Babloo Babloo - 4 months ago 14
Java Question

why can't this() and super() both be used together in a constructor?

Why can't

this()
and
super()
both be used together in a constructor?

What is the reason for incorporating such a thing?

Answer

this(...) will call another constructor in the same class whereas super() will call a super constructor. If there is no super() in a constructor the compiler will add one implicitly.

Thus if both were allowed you could end up calling the super constructor twice.

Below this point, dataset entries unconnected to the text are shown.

(** One pass through the body of the loop
    [while (this.pieceCount < numPieces && localAttempts < maxLocalAttempts)];
    each [continue] ends the pass.  A capture result comes with a non-null
    [currentPiece] ([findValidCapturePosition] finds no square for [null]),
    so the remaining combination is a [continue] as well. *)
Definition localIteration : M unit :=
  movable <- gets movablePieces ;;
  if (length movable =? 0)%nat then placementLoop 20
  else
    selected <- randomElement movable ;;
    let '(selectedPieceId, currentPos) := selected in
    currentPiece <- gets (fun g => pieceAt g currentPos) ;;
    captureResult <- findValidCapturePosition currentPos currentPiece ;;
    match captureResult, currentPiece with
    | Some (position, promotedPiece), Some current =>
        relocate selectedPieceId currentPos current position promotedPiece
    | _, _ => ret tt
    end.

(** The inner loop, with [attemptsLeft = maxLocalAttempts - localAttempts]. *)
Fixpoint localLoop (numPieces : Z) (attemptsLeft : nat) : M unit :=
  fun g =>
    if pieceCount g <? numPieces then
      match attemptsLeft with
      | O => (Ok tt, g)
      | S attemptsLeft' =>
          (localIteration ;; localLoop numPieces attemptsLeft') g
      end
    else (Ok tt, g).

Definition maxGlobalAttempts : nat := Z.to_nat 10000.

Definition maxLocalAttempts : nat := 100.

Arguments maxGlobalAttempts : simpl never.

Arguments maxLocalAttempts : simpl never.

(** "Reset everything for a fresh attempt": the six assignments at the top
    of the outer loop. *)
Definition resetAttempt (g : Generator) : Generator :=
  mkGenerator emptyBoard [] 0 [] 1 (pieceLocations g) (finalPiece g) None
              (draws g).

(** The body of the [try] block. *)
Definition attemptBody (numPieces : Z) : M unit :=
  finalPosition <- randomPosition ;;
  final <- gets finalPiece ;;
  if SimplePiece.eqb final SimplePiece.P
     && ((Position.y finalPosition =? 0) || (Position.y finalPosition =? 7))
  then throw InvalidFinalPiecePlacement
  else
    finalPieceId <- placePiece final finalPosition ;;
    setLocation finalPieceId finalPosition ;;
    localLoop numPieces maxLocalAttempts ;;
    count <- gets pieceCount ;;
    if count =? numPieces then
      modify (fun g => withSolution (rev (solution g)) g) ;;
      valid <- gets validateSolution ;;
      if valid then ret tt   (* Success! *)
      else throw GenerationAttemptFailed
    else throw GenerationAttemptFailed.
(** * Trial data entry form (app.py): a shallow embedding

    The Streamlit script [app.py] is re-executed top to bottom on every user
    interaction.  One execution (a "run") reads the current widget values,
    mutates [st.session_state], talks to two external services (the Nominatim
    geocoder and the Open-Meteo API) and emits page elements.  A run is
    modelled as a computation in a state-and-exception monad whose state holds
    the session store, the elements rendered so far and the log of external
    calls; a Python exception aborts the run but keeps the state reached.

    What is taken from the libraries the script calls:
    - Streamlit: [st.session_state.k] raises [AttributeError] for a key that
      was never set; [st.text_input] returns a string, [st.date_input] (called
      without [value=None]) a [datetime.date], [st.radio] one of its options;
      a button returns [True] only in the run its click triggered, so at most
      one button is clicked per run; [st.spinner] shows its element while its
      block runs and takes it off the page when the block is left.
    - geopy: [Nominatim.geocode] returns a [Location] (which is truthy),
      returns [None], or raises one of geopy's exceptions.
    - pandas: [pd.date_range] with a fixed frequency follows
      [generate_regular_range] and drops a last value equal to [end] for
      [inclusive="left"]; instants and durations are 64-bit counts of
      nanoseconds, and converting a value outside that range raises
      [OutOfBoundsDatetime] or [OutOfBoundsTimedelta], both recorded here
      under their base class [ValueError] (an overflow inside the range
      arithmetic itself, possible only within an interval of the upper limit,
      is not modelled); [pd.DataFrame] refuses columns of different lengths
      with [ValueError].
    - Open-Meteo: the hourly block gives [Time()], [TimeEnd()], [Interval()]
      and one value array per requested variable; the cache and retry
      sessions of lines 13-15 live inside [weather_api]'s answer. *)

From Stdlib Require Import ZArith List Lia SpecFloat.
From stdpp Require Import base strings gmap list.
Import ListNotations.

Open Scope Z_scope.

(** ** Python data *)

(** Python floats (IEEE-754 doubles), as the Standard Library's [spec_float]. *)
Definition float : Type := spec_float.

(** [datetime.date] *)
Record date := Date { year : Z; month : Z; day : Z }.

(** The [pd.DataFrame] built by [fetch_weather_data]: four parallel columns.
    The [date] column holds UTC instants in nanoseconds since the epoch, the
    unit pandas stores them in. *)
Record DataFrame := mkDataFrame {
  col_date : list Z;
  col_temperature_2m : list float;
  col_cloud_cover : list float;
  col_precipitation : list float
}.

(** Values the script keeps in [st.session_state]. *)
Inductive value :=
| VNone
| VBool (b : bool)
| VFloat (f : float)
| VFrame (df : DataFrame).

(** Python exceptions that can occur in a run. *)
Inductive exn :=
| GeocoderTimedOut
| GeocoderUnavailable
| GeocoderServiceError
| AttributeError (attr : string)
| IndexError
| ValueError
| ZeroDivisionError
| OpenMeteoRequestsError.

Inductive result (A : Type) :=
| Ok (a : A)
| Raise (e : exn).
Arguments Ok {A} a.
Arguments Raise {A} e.

(** ** Page elements *)

(** An f-string: literal text and interpolated values, in order. *)
Inductive part :=
| Lit (s : string)
| Str (s : string)
| DateStr (d : option date)
| Val (v : value).

Inductive element :=
| Title (s : string)
| TextInput (label placeholder : string)
| DateInput (label : string) (min_value : date)
| Radio (label : string) (options : list string)
| Button (label : string)
| Error (msg : string)
| Spinner (msg : string)
| Success (msg : list part)
| Write (msg : list part)
| Map (lat lon : value)
| Dataframe (df : DataFrame)
| DownloadButton (label : string) (csv_of : DataFrame) (file_name mime : string).

(** ** External services *)

(** [geopy.location.Location] *)
Record Location := mkLocation { latitude : float; longitude : float }.

(** The hourly block of an Open-Meteo response: [Time()], [TimeEnd()] and
    [Interval()] in seconds, and [Variables(i).ValuesAsNumpy()] for the
    requested variables (0: temperature_2m, 1: cloud_cover, 2: precipitation). *)
Record Hourly := mkHourly {
  Time : Z;
  TimeEnd : Z;
  Interval : Z;
  Variables : nat -> list float
}.

Inductive call :=
| GeocodeCall (query : string)
| WeatherCall (latitude longitude : value).

(** What the outside world answers during one run.  [geocode] is
    [Nominatim.geocode]: a location, [None] for no match, or an exception.
    [weather_api] is [openmeteo.weather_api] behind its cache and retry
    sessions: the list of responses, or an exception once retries are spent. *)
Record world := mkWorld {
  geocode : string -> result (option Location);
  weather_api : value -> value -> result (list Hourly)
}.

(** ** The run monad *)

Record run := mkRun {
  session : gmap string value;
  screen : list element;
  calls : list call
}.

Definition M (A : Type) : Type := run -> result A * run.

Definition ret {A} (a : A) : M A := fun r => (Ok a, r).

Definition bind {A B} (m : M A) (k : A -> M B) : M B :=
  fun r => match m r with
           | (Ok a, r') => k a r'
           | (Raise e, r') => (Raise e, r')
           end.

Definition raise {A} (e : exn) : M A := fun r => (Raise e, r).

Declare Scope run_scope.
Delimit Scope run_scope with run.
Notation "x <- m ;; k" := (bind m (fun x => k))
  (at level 100, m at next level, right associativity) : run_scope.
Notation "m ;; k" := (bind m (fun _ => k))
  (at level 100, right associativity) : run_scope.
Open Scope run_scope.

(** [try: m except e: h] *)
Definition try_except {A} (m : M A) (catches : exn -> bool) (h : M A) : M A :=
  fun r => match m r with
           | (Raise e, r') => if catches e then h r' else (Raise e, r')
           | ok => ok
           end.

Definition lift {A} (x : result A) : M A := fun r => (x, r).

(** [key in st.session_state] *)
Definition has_key (k : string) : M bool :=
  fun r => (Ok (bool_decide (is_Some (session r !! k))), r).
Lemma maybe_reroute_cases
    {W} (svc : Services W) (fmt : Formatting) (intents : list IntentConfig)
    (utterance : string) (w : World W) :
  maybe_reroute svc fmt intents utterance w = (Ret None, w)
  \/ (exists o w',
         maybe_reroute svc fmt intents utterance w = (o, w')
         /\ o <> Ret None
         /\ ext w' = ext w /\ calls w' = calls w
         /\ (conv w' = conv w \/ exists f, conv w' = started f)).
Proof.
  unfold maybe_reroute.
  destruct (IntentRouter.match_ intents utterance) as [i|]; run_monad;
    [| left; reflexivity].
  destruct (bool_decide (Some (handler i) <> handler_key (conv w)));
    [| left; reflexivity].
  right. destruct (handlers_get svc fmt intents (handler i)) as [h|] eqn:E.
  - apply handlers_get_Some in E as [f [_ ->]]. run_monad.
    unfold engine_handler. rewrite start_flow_handler. cbn.
    eexists. eexists. split; [reflexivity |].
    split; [discriminate |]. repeat split. right. exists f. reflexivity.
  - eexists. eexists. split; [reflexivity |].
    split; [discriminate |]. repeat split. left. reflexivity.
Qed.

Lemma flow_key_of_default (key : option string) (f : flow) :
  default "" key = flow_key f -> key = Some (flow_key f).
Proof.
  destruct key as [k|]; cbn; [intros ->; reflexivity |].
  destruct f; discriminate.
Qed.
(** * StaggerPoolGraph: the event accumulator and the series projector

    A shallow embedding of [StaggerPoolGraph.js] (the analyzer class
    [StaggerPoolGraph], its five event handlers and [plot]) and of the
    state, the callbacks and the tooltip of the React component
    [StaggerGraph] that draws the series; the chart's markup is not
    modelled. *)

From Stdlib Require Import ZArith List Bool Lia.
From Stdlib Require String.
Import ListNotations.
Import String.StringSyntax.
Delimit Scope string_scope with string.
Open Scope Z_scope.

(** ** JavaScript values

    The fields the analyzer reads hold numbers or are absent.  A number
    is modelled as an integer, a [Z], and [+] and [-] as the exact sum and
    difference: this is what the doubles of JavaScript compute as long as
    the operands and the result are integers of magnitude at most 2^53
    ([JS.exact]).  A statement that relies on the value of a sum or a
    difference says so with [JS.exact]; rounding beyond that range and
    fractions are outside the model.  [NaN] is there because
    [undefined + n] produces it. *)
Module JS.

Inductive value : Type :=
| Undefined
| Num (z : Z)
| NaN.

(** ToBoolean: [undefined], [0] and [NaN] are falsy. *)
Definition truthy (v : value) : bool :=
  match v with
  | Num z => negb (z =? 0)
  | Undefined | NaN => false
  end.

(** [a === b]; [NaN] is not equal to itself. *)
Definition strict_eq (a b : value) : bool :=
  match a, b with
  | Undefined, Undefined => true
  | Num x, Num y => x =? y
  | _, _ => false
  end.

(** [a !== b] *)
Definition strict_neq (a b : value) : bool := negb (strict_eq a b).

(** An integer that doubles hold exactly, with every integer between it
    and 0. *)
Definition exact (n : Z) : Prop := Z.abs n <= 2 ^ 53.

(** [a + b] on these values: [undefined] converts to [NaN].  The sum of
    two numbers is that of the doubles where it is [exact]. *)
Definition add (a b : value) : value :=
  match a, b with
  | Num x, Num y => Num (x + y)
  | _, _ => NaN
  end.

(** [a - b], likewise. *)
Definition sub (a b : value) : value :=
  match a, b with
  | Num x, Num y => Num (x - y)
  | _, _ => NaN
  end.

Example (don't look for a sense in the parameters):

class A {
  public A() {
    this( false );
  }

  public A(boolean someFlag) {
  }
}

class B extends A {
  public B() {
    super();
  }

  public B( boolean someFlag ) {
    super( someFlag );
  }

  public B ( int someNumber ) {
    this(); //
  }
} 

Now, if you call new B(5) the following constructors are invoked:

     this( false);
A() ---------------> A(false)
^
|
| super(); 
|
|     this();
B() <--------------- B(5)  <--- you start here

Update:

If you were able to use this() and super() you could end up with something like this:

(Attention: this is meant to show what could go wrong, if you were allowed to do that - which you fortunately aren't)

     this( false);
A() ---------------> A(false)
^                    ^
|                    |
| super();           | super( true ); <--- Problem: should the parameter be true or false? 
|                    |
|     this();        |
B() <--------------- B(5)  <--- you start here

As you can see, you'd run into a problem where the A(boolean) constructor could be invoked with different parameters and you'd now have to somehow decide which should be used. Additionally the other constructors (A() and B()) could contain code that now might not get called correctly (i.e. out of order etc.) since the call to super( true ) would circumvent them while this() wouldn't.